Top of DATASET EXCERPTS
(* ===== verification/CliCorrect.v ===== *)
(** * Correctness of key files on disk

    Loading yields well-formed keys; what [keygen] writes loads back; a secure write
    changes nothing but its target. *)

From S2P Require Import Prelude External Utf8 FileSystem Json Float64 Manifest ManifestCanon.
From S2P Require Import Chain Crypto Keywrap Chronicle Archive VerifyChronicle Cli.

(** ** [write_secure] *)

Lemma secure_tmp_ne (pid n : N) (p : path) : secure_tmp pid n p ≠ p.
Proof. by apply sibling_ne. Qed.

(** On success the target holds the data, the temporary file is gone, and everything else is
    unchanged but for new directories above the target. *)
Lemma write_secure_ok (p : path) (data : bytes) (pid n : N) (s s' : fs) (u : unit) :
  p ≠ [] → write_secure p data pid n s = (Ok u, s') →
  s' !! p = Some (File data) ∧ ancestor_error p s' = None ∧ s' !! secure_tmp pid n p = None
  ∧ s !! p ≠ Some Dir
  ∧ ∀ q, q ≠ p → q ≠ secure_tmp pid n p →
      s' !! q = s !! q ∨ (q ∈ ancestors p ∧ s !! q = None ∧ s' !! q = Some Dir).
Proof.
  intros Hp. set (tmp := secure_tmp pid n p). unfold write_secure. fold tmp.
  intros ([] & s1 & Hd & ([] & s2 & Hw & Hr)%io_bind_ok)%io_bind_ok.
  apply create_write_inv in Hw as (-> & Ht & Hat).
  apply (rename_inv tmp p data) in Hr as (-> & Hnd & Hap); [|apply lookup_insert_eq].
  assert (tmp ≠ p) as Hne by apply secure_tmp_ne.
  rewrite delete_insert_eq in *. rewrite lookup_insert_ne in Hnd by done.
  assert (∀ q, q ∈ ancestors p → q ≠ p ∧ q ≠ tmp) as Hanc by apply sibling_ancestors.
  assert (∀ q, q ≠ p → q ≠ tmp → s1 !! q = s !! q
    ∨ q ∈ ancestors p ∧ s !! q = None ∧ s1 !! q = Some Dir) as Hs1.
  { destruct (1 <? length p)%nat eqn:Hlen; [|injection Hd as <-; auto].
    apply Nat.ltb_lt in Hlen. unfold create_dir_all in Hd.
    pose proof (create_dirs_inv _ _ _ _ Hd) as Hin.
    destruct (create_dirs_ok _ _ Hin) as (s3 & Hs3 & Hdirs & Hout).
    rewrite Hd in Hs3. injection Hs3 as <-. intros q Hqp Hqt.
    assert (ancestors p = ancestors (take (length p - 1) p) ++ [take (length p - 1) p]) as Heq.
    { destruct p as [|name p _] using rev_ind; [done|]. rewrite length_app in *.
      replace (length p + length [name] - 1) with (length p) by (simpl; lia).
      rewrite take_app_length. apply ancestors_snoc. intros ->. simpl in Hlen. lia. }
    rewrite <-Heq in *.
    destruct (decide (q ∈ ancestors p)) as [Hq|Hq]; [|left; auto].
    rewrite (Hdirs q Hq). destruct (Hin q Hq) as [->| ->]; auto. }
  split_and!.
  - apply lookup_insert_eq.
  - rewrite <-Hap. apply ancestor_error_ext. intros q Hq. destruct (Hanc q Hq).
    by rewrite !lookup_insert_ne, lookup_delete_ne by done.
  - rewrite lookup_insert_ne by done. apply lookup_delete_eq.
  - destruct (1 <? length p)%nat eqn:Hlen; [|by injection Hd as <-].
    intros Hbad. unfold create_dir_all in Hd.
    pose proof (create_dirs_inv _ _ _ _ Hd) as Hin.
    destruct (create_dirs_ok _ _ Hin) as (s3 & Hs3 & _ & Hout).
    rewrite Hd in Hs3. injection Hs3 as <-. rewrite Hout in Hnd; [done|].
    apply Nat.ltb_lt in Hlen. rewrite elem_of_app, list_elem_of_singleton.
    intros [Hq%ancestors_shorter|Hq]; [rewrite length_take in Hq; lia|].
    apply (f_equal length) in Hq. rewrite length_take in Hq. lia.
  - intros q Hqp Hqt. rewrite lookup_insert_ne, lookup_delete_ne by done. auto.
Qed.

Section CliLemmas.
Context `{Blake3Laws} `{HexLaws} `{Base64Laws} `{Ed25519Laws} `{AeadLaws} `{KdfLaws} `{HpkeLaws}
  `{SerdeJsonLaws} `{SerdeValue} `{BundleJson}.

(** ** Loaded keys are well formed *)

Lemma ka_import_wf s k : ka_import_secret s = Ok k →
  length (ka_secret k) = 32 ∧ k = ka_of_secret (ka_secret k).
Proof.
  unfold ka_import_secret, parse_x25519_bytes. intros Hk. inv_ok.
  match goal with E : (_ =? _)%nat = true |- _ => apply Nat.eqb_eq in E end. done.
Qed.

Lemma from_plaintext_wf s b : from_plaintext s = Ok b → wf_bundle b.
Proof.
  unfold from_plaintext. intros Hb. inv_ok. split; cbn [signing key_agreement].
  - by eapply import_secret_wf.
  - by eapply ka_import_wf.
Qed.

Lemma load_bundle_wf p unencrypted pw s b : load_bundle p unencrypted pw s = Ok b → wf_bundle b.
Proof.
  unfold load_bundle. intros (data & _ & Hb)%bind_ok. case_match.
  - inv_ok. unfold import_encrypted in *. inv_ok.
    repeat match goal with x : _ * _ |- _ => destruct x end. inv_ok. by eapply from_plaintext_wf.
  - destruct (if _ && _ then _ else _) as [b'|] eqn:E; [|by repeat case_match].
    injection Hb as <-. case_match; [|done].
    destruct (from_plaintext (trim data)) eqn:E'; [|done]. injection E as <-.
    by eapply from_plaintext_wf.
Qed.

Lemma bundle_generate_wf seed x_seed b :
  length seed = 32 → length x_seed = 32 → bundle_generate seed x_seed = Ok b → wf_bundle b.
Proof. unfold bundle_generate, generate. intros ?? Hb. inv_ok. by split_and!. Qed.

(** ** The plaintext of a bundle *)

Lemma trim_braces mid :
  trim (lbrace :: mid ++ [rbrace; newline]) = lbrace :: mid ++ [rbrace].
Proof.
  unfold trim, trim_start, trim_end.
  assert (trim_with (length (lbrace :: mid ++ [rbrace; newline])) white_space
    (lbrace :: mid ++ [rbrace; newline]) = lbrace :: mid ++ [rbrace; newline]) as -> by reflexivity.
  assert (reverse (lbrace :: mid ++ [rbrace; newline])
    = newline :: rbrace :: reverse (lbrace :: mid)) as ->.
  { change (lbrace :: mid ++ [rbrace; newline]) with ((lbrace :: mid) ++ [rbrace; newline]).
    by rewrite reverse_app. }
  assert (length (lbrace :: mid ++ [rbrace; newline]) = S (S (S (length mid)))) as ->
    by (cbn; rewrite length_app; cbn; lia).
  transitivity (reverse (rbrace :: reverse (lbrace :: mid))); [reflexivity|].
  by rewrite reverse_cons, reverse_involutive.
Qed.

Lemma base64_plain b : forallb plain_byte (base64_encode b) = true.
Proof.
  apply forallb_Forall. eapply Forall_impl; [apply base64_encode_alphabet|].
  intros c Hc. unfold is_base64_byte, plain_byte, byte_in in *.
  assert (c ≠ dquote ∧ c ≠ backslash) as [??]
    by (split; intros ->; vm_compute in Hc; done).
  rewrite !bool_decide_true by done. rewrite !andb_true_r.
  rewrite !orb_true_iff, !andb_true_iff, !N.leb_le in Hc. rewrite andb_true_iff, !N.leb_le. lia.
Qed.

Definition printable (s : bytes) : Prop := Forall (λ c, byte_in 32 126 c = true) s.

Lemma plain_printable s : forallb plain_byte s = true → printable s.
Proof.
  rewrite forallb_Forall. intros Hs. eapply Forall_impl; [exact Hs|]. intros c. unfold plain_byte.
  by rewrite !andb_true_iff; intros [[] _].
Qed.

Lemma json_str_printable s : forallb plain_byte s = true → printable (json_str s).
Proof.
  intros Hs. rewrite json_str_plain by done. apply plain_printable in Hs.
  constructor; [done|]. apply Forall_app. split; [done|by repeat constructor].
Qed.

Lemma printable_utf8 s : printable s → utf8_valid (s ++ [newline]) = true ∧ utf8_valid s = true.
Proof.
  intros Hs. assert (Forall (λ b, byte_in 0 127 b = true) s) as Ha.
  { eapply Forall_impl; [done|]. intros c. unfold byte_in. rewrite !andb_true_iff, !N.leb_le. lia. }
  split; apply ascii_valid; [apply Forall_app; split; [done|by repeat constructor]|done].
Qed.

Lemma to_plaintext_shape b : ∃ mid,
  to_plaintext b = lbrace :: mid ++ [rbrace] ∧ printable (to_plaintext b).
Proof.
  unfold to_plaintext. cbn [jprint map]. eexists. split; [reflexivity|].
  assert (∀ x, forallb plain_byte (ed_prefix ++ base64_encode x) = true
             ∧ forallb plain_byte (KEY_AGREEMENT_PREFIX ++ base64_encode x) = true) as Hb
    by (intros x; by rewrite !forallb_app, base64_plain).
  unfold commas. cbn [bs_version bundle_secrets ed25519_secret x25519_secret fmap list_fmap mjoin
    list_join].
  repeat first [apply Forall_cons; split; [done|] | apply Forall_app; split | apply Forall_nil_2].
  all: try (apply json_str_printable; first [done|apply Hb]).
  all: by repeat constructor.
Qed.

Lemma plaintext_line b :
  trim (to_plaintext b ++ [newline]) = to_plaintext b
  ∧ utf8_valid (to_plaintext b ++ [newline]) = true ∧ utf8_valid (to_plaintext b) = true.
Proof.
  destruct (to_plaintext_shape b) as (mid & Heq & Hp). split; [|by apply printable_utf8].
  rewrite Heq. rewrite <-app_comm_cons, <-app_assoc. apply trim_braces.
Qed.

(** ** What was written loads back *)

Lemma key_file_bytes_load (p : path) (unencrypted : bool) (b : DeviceBundle) (env : KeyEnv)
    (data : bytes) (s : fs) :
  wf_bundle b → bundle_reads_back b → length (ke_nonce env) = 12 → metadata_reads_back 2 (ke_salt env) (ke_nonce env) →
  key_file_bytes unencrypted b env = Ok data → read_file p s = Ok data →
  load_bundle p unencrypted (ke_passphrase env) s = Ok b.
Proof.
  intros Hwf Hrb Hn Hm Hk Hr. destruct (plaintext_line b) as (Htrim & Hu8 & Hu8').
  unfold load_bundle. rewrite Hr. cbn [map_err mbind result_bind].
  unfold key_file_bytes in Hk. destruct unencrypted.
  - apply Ok_inj in Hk as <-. assert (starts_with bundle_file_header (to_plaintext b ++ [newline]) = false) as ->
      by done.
    rewrite Hu8. cbn [andb]. rewrite Htrim, from_to_plaintext by done. done.
  - inv_ok. match goal with E : ke_passphrase env = Some _ |- _ => rewrite E end.
    match goal with E : export_encrypted _ _ _ _ = Ok _ |- _ => rename E into Hexp end.
    pose proof Hexp as Hexp'. eapply bundle_import_export in Hexp as Himp; [|done..].
    unfold export_encrypted in Hexp'. apply encrypt_blob_ok in Hexp' as (rest & ct & Hh & _);
      [|by vm_compute; repeat constructor|done..].
    apply parse_key_header_inv in Hh as ->.
    assert (starts_with bundle_file_header (BUNDLE_HEADER_V2 ++ newline :: rest) = true) as ->.
    { apply starts_with_spec. by exists rest. }
    cbn [negb ensure mbind result_bind ok_or]. rewrite Himp. done.
Qed.

(** [keygen] refuses existing files; otherwise the key loads back and nothing else changed. *)
Lemma handle_keygen_ok (args : KeygenCmd) (env : KeyEnv) (s s' : fs) (u : unit) :
  kg_out_key args ≠ [] → handle_keygen args env s = (Ok u, s') →
  s !! kg_out_key args = None ∧ s !! kg_out_pub args = None
  ∧ ∃ b data, bundle_generate (ke_seed env) (ke_x_seed env) = Ok b
    ∧ key_file_bytes (kg_unencrypted args) b env = Ok data
    ∧ s' !! kg_out_pub args = Some (File (public_lines b))
    ∧ (kg_out_pub args ≠ kg_out_key args → read_file (kg_out_key args) s' = Ok data)
    ∧ ∀ q c, s !! q = Some (File c) → q ≠ secure_tmp (ke_pid env) (ke_tmp_seq env) (kg_out_key args) →
        s' !! q = Some (File c).
Proof.
  intros Hne Hk. unfold handle_keygen in Hk. inv_io. inv_ok.
  repeat match goal with E : negb (path_exists _ _) = true |- _ =>
    apply negb_true_iff in E; unfold path_exists in E end.
  destruct (s !! kg_out_key args) eqn:Ek; [done|]. destruct (s !! kg_out_pub args) eqn:Ep; [done|].
  split_and!; [done..|]. eexists _, _. split_and!; [done|done|..].
  all: apply write_secure_ok in Hm3 as (Hk1 & Ha1 & Ht1 & _ & Hrest); [|done].
  all: apply create_write_inv in Hk as (-> & Hpd & Hpa).
  - apply lookup_insert_eq.
  - intros Hne'. apply read_file_ok; [|by rewrite lookup_insert_ne].
    apply ancestor_error_None. intros q Hq. rewrite ancestor_error_None in Ha1.
    apply insert_keeps_dir; auto.
  - intros q c Hq Hqt. destruct (decide (q = kg_out_pub args)) as [->|]; [congruence|].
    rewrite lookup_insert_ne by done.
    destruct (Hrest q) as [-> |(_ & ? & _)]; [congruence|done|done|congruence].
Qed.
End CliLemmas.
Bottom of DATASET EXCERPTS
*EXERCISE OBJECTIVE:*
Lines containing the word "Hout": copy every one of them from the records above.

*ANSWER SECTION:*
    destruct (create_dirs_ok _ _ Hin) as (s3 & Hs3 & Hdirs & Hout).
    destruct (create_dirs_ok _ _ Hin) as (s3 & Hs3 & _ & Hout).
    rewrite Hd in Hs3. injection Hs3 as <-. rewrite Hout in Hnd; [done|].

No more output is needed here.